Telling An Inner Life

EXHIBIT: EVA HESSE: A RETROSPECTIVE

WHERE: HIRSHHORN MUSEUM, WASHINGTON

WHAT: MORE THAN 100 SCULPTURES AND OTHER WORKS

THE BOTTOM LINE: By making Minimalism personal and female, Hesse became a pivotal figure in American sculpture.

The retrospective of the work of Eva Hesse organized by the Yale University Art Gallery and now in its last weeks at the Hirshhorn Museum in Washington (it runs through Jan. 10) is one of the sleepers of the fall season. It deserves attention from anyone who cares about the history of art made by women in America -- and, in general, of sculpture since the 1960s. Hesse died of brain cancer in 1970 at 34, an age at which most artists' careers are barely under way. Yet no American sculptor in her generation has more to tell us, through her work, about being a woman. To an astonishing degree, she personalized Minimalism, the artistic context to which she belonged, taking it out of the constraints of theory and system and making it an instrument of feeling -- of telling an inner life.

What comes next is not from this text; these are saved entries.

(** [saveUserData] always returns; it touches neither the records nor the
    log, and the disk only when it succeeds. *)
Lemma saveUserData_returns (s : State) :
  exists err s',
    saveUserData s = Done err s' /\ users s' = users s /\ logs s' = logs s /\
    (err <> None -> s' = s).
Proof.
  unfold saveUserData, bind, gets, set_disk, ret; simpl.
  destruct (MarshalIndent (users s)) as [jsonData [e|]].
  - eexists _, _. repeat split; reflexivity.
  - destruct (os_WriteFile (disk s) dataFile jsonData) as [d' [e|]] eqn:W; simpl.
    + apply os_WriteFile_error in W. subst d'.
      eexists _, _. repeat split; try reflexivity. intros _. apply State_eta.
    + eexists _, _. repeat split; try reflexivity. congruence.
Qed.

Lemma saveUserData_failed (s s' : State) (e : string) :
  saveUserData s = Done (Some e) s' -> s' = s.
Proof.
  intros Hs. destruct (saveUserData_returns s) as (err & s'' & Hr & _ & _ & Hf).
  rewrite Hr in Hs. injection Hs as -> ->. apply Hf. discriminate.
Qed.

(** [calculateHandler] on a POST whose form was parsed, by the outcome of
    the test. *)
Lemma calculateHandler_post (w : ResponseWriter) (r : Request) (s : State) :
  Method r = MethodPost -> ParseFormErr r = None ->
  calculateHandler w r s =
    if rejected r then Done (http_Error w invalidInputMessage StatusBadRequest) s
    else
      match saveUserData (mkState (users s ++ [newUserOf r]) (disk s) (logs s)) with
      | Done (Some e) s' =>
          Done (http_Redirect w r "/?status=success" StatusSeeOther)
            (mkState (users s') (disk s') (logs s' ++ ["Failed to save data: " +:+ e]))
      | Done None s' =>
          Done (http_Redirect w r "/?status=success" StatusSeeOther) s'
      | Panic msg s' => Panic msg s'
      | Exit code s' => Exit code s'
      end.
Proof.
  intros Hm Hf. unfold calculateHandler, rejected, newUserOf.
  rewrite Hm, String.eqb_refl, Hf; simpl.
  destruct (ParseFloat (FormValue r "weight")) as [weightKg errW].
  destruct (ParseFloat (FormValue r "height")) as [heightM errH]; simpl.
  destruct (bool_decide (errW <> None) || bool_decide (errH <> None)
            || (weightKg <=? 0) || (heightM <=? 0)); [reflexivity|].
  unfold bind, gets, set_users, log_Printf, ret; simpl.
  destruct (saveUserData _) as [[e|] s'|msg s'|code s']; reflexivity.
Qed.

End ProgramFacts.

Section HandlerProperties.
Context `{GoLib}.

Lemma rejected_spec (r : Request) (weightKg heightM : float) (errW errH : error) :
  ParseFloat (FormValue r "weight") = (weightKg, errW) ->
  ParseFloat (FormValue r "height") = (heightM, errH) ->
  rejected r = true <->
  errW <> None \/ errH <> None \/ (weightKg <=? 0) = true \/ (heightM <=? 0) = true.
Proof.
  intros HW HH. unfold rejected. rewrite HW, HH.
  rewrite !orb_true_iff, !bool_decide_eq_true. tauto.
Qed.

Lemma newUserOf_spec (r : Request) (weightKg heightM : float) (errW errH : error) :
  ParseFloat (FormValue r "weight") = (weightKg, errW) ->
  ParseFloat (FormValue r "height") = (heightM, errH) ->
  newUserOf r =
    mkUser (FormValue r "name") weightKg heightM (calculateBMI weightKg heightM)
      (getBMICategory (calculateBMI weightKg heightM)).
Proof. intros HW HH. unfold newUserOf. rewrite HW, HH. reflexivity. Qed.

(** X14: a POST to /calculate whose weight or height [ParseFloat] refuses, or
    parses to a value that is zero or below, is answered 400 and the state (records,
    disk, log) is left as it was; the body is the message asking for valid
    positive numbers (when the form itself did not parse, step 1 has answered
    400 with its own message).  Values that parse and are above zero are
    accepted whatever their size, the answer being the redirect. *)
Theorem calculateHandler_invalid_input
  (w : ResponseWriter) (r : Request) (s : State)
  (weightKg heightM : float) (errW errH : error) :
  Method r = MethodPost ->
  ParseFloat (FormValue r "weight") = (weightKg, errW) ->
  ParseFloat (FormValue r "height") = (heightM, errH) ->
  (errW <> None \/ errH <> None \/
   (weightKg <=? 0) = true \/ (heightM <=? 0) = true ->
   exists w',
     calculateHandler w r s = Done w' s /\
     (status w = None -> status w' = Some 400%Z) /\
     (ParseFormErr r = None ->
      w' = http_Error w invalidInputMessage StatusBadRequest /\
      (status w = None ->
       body w' = body w +:+ invalidInputMessage +:+ String "010"%char ""))) /\
  (ParseFormErr r = None -> errW = None -> errH = None ->
   (0 <? weightKg) = true -> (0 <? heightM) = true ->
   exists s',
     calculateHandler w r s
       = Done (http_Redirect w r "/?status=success" StatusSeeOther) s' /\
     users s' = users s ++ [newUserOf r]).
Proof.
  intros Hm HW HH.
  pose proof (rejected_spec r _ _ _ _ HW HH) as Hrej.
  split.
  - intros Hbad. destruct (ParseFormErr r) as [e|] eqn:Hf.
    + exists (http_Error w ("Error parsing form data: " +:+ e) StatusBadRequest).
      split; [|split].
      * unfold calculateHandler. rewrite Hm, String.eqb_refl, Hf. reflexivity.
      * intros Hw. exact (proj1 (http_Error_status w _ _ Hw)).
      * discriminate.
    + exists (http_Error w invalidInputMessage StatusBadRequest).
      rewrite (calculateHandler_post w r s Hm Hf).
      apply Hrej in Hbad. rewrite Hbad. split; [reflexivity|].
      split; [intros Hw; exact (proj1 (http_Error_status w _ _ Hw))|].
      intros _. split; [reflexivity|].
      intros Hw. exact (proj2 (http_Error_status w _ _ Hw)).
  - intros Hf -> -> Pw Ph. rewrite (calculateHandler_post w r s Hm Hf).
    apply F64Facts.gt_zero_not_le in Pw, Ph.
    destruct (rejected r) eqn:R.
    { destruct (proj1 Hrej eq_refl) as [R'|[R'|[R'|R']]]; congruence. }
    destruct (saveUserData_returns
                (mkState (users s ++ [newUserOf r]) (disk s) (logs s)))
      as (err & s' & -> & Hu & _ & _).
    destruct err as [e|]; eexists; split; try reflexivity; simpl; exact Hu.
Qed.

If one had to pick a single object that epitomized the difference between Hesse's work and other images of the Minimalist movement, it would be Accession II, 1969. Quick first glimpse: a gray metal-mesh cube, 30 inches on a side, sitting on the museum floor like the rest of the industrially fabricated boxes -- Donald Judd's, for instance -- that typify Minimal sculpture. But a few seconds later, how differently it reads! Every pair of holes in the mesh has a strand of gray plastic tubing threaded through it, the ends pointing inward. The whole inside of the cube is lined with these enormous glossy hairs. You can't not see it as organic: sea anemone, vagina. And it refers back culturally too, since its obvious predecessor is that icon of oral sex in the Museum of Modern Art, Meret Oppenheim's fur-lined cup and spoon. What happens then to the famous hands-off character of Minimalism -- austere objects fabricated by remote control, factory-made to specifications issued by the artist?

Mental arithmetic, faced by this weird plastic plush -- seven inches or so of tube per hole, 80 holes on each side -- yields about 3 1/2 miles of plastic tubing; one imagines Hesse, who couldn't afford studio assistants, subjecting herself to a routine of repetitious semi-craftwork as punishing as any weaver's or assembly-line slave's, all in the interest of one restrained, tough, unappealing image that seems to oscillate between fear and desire, irony and alarm. There are boxes and boxes, but not many are as powerful as this one.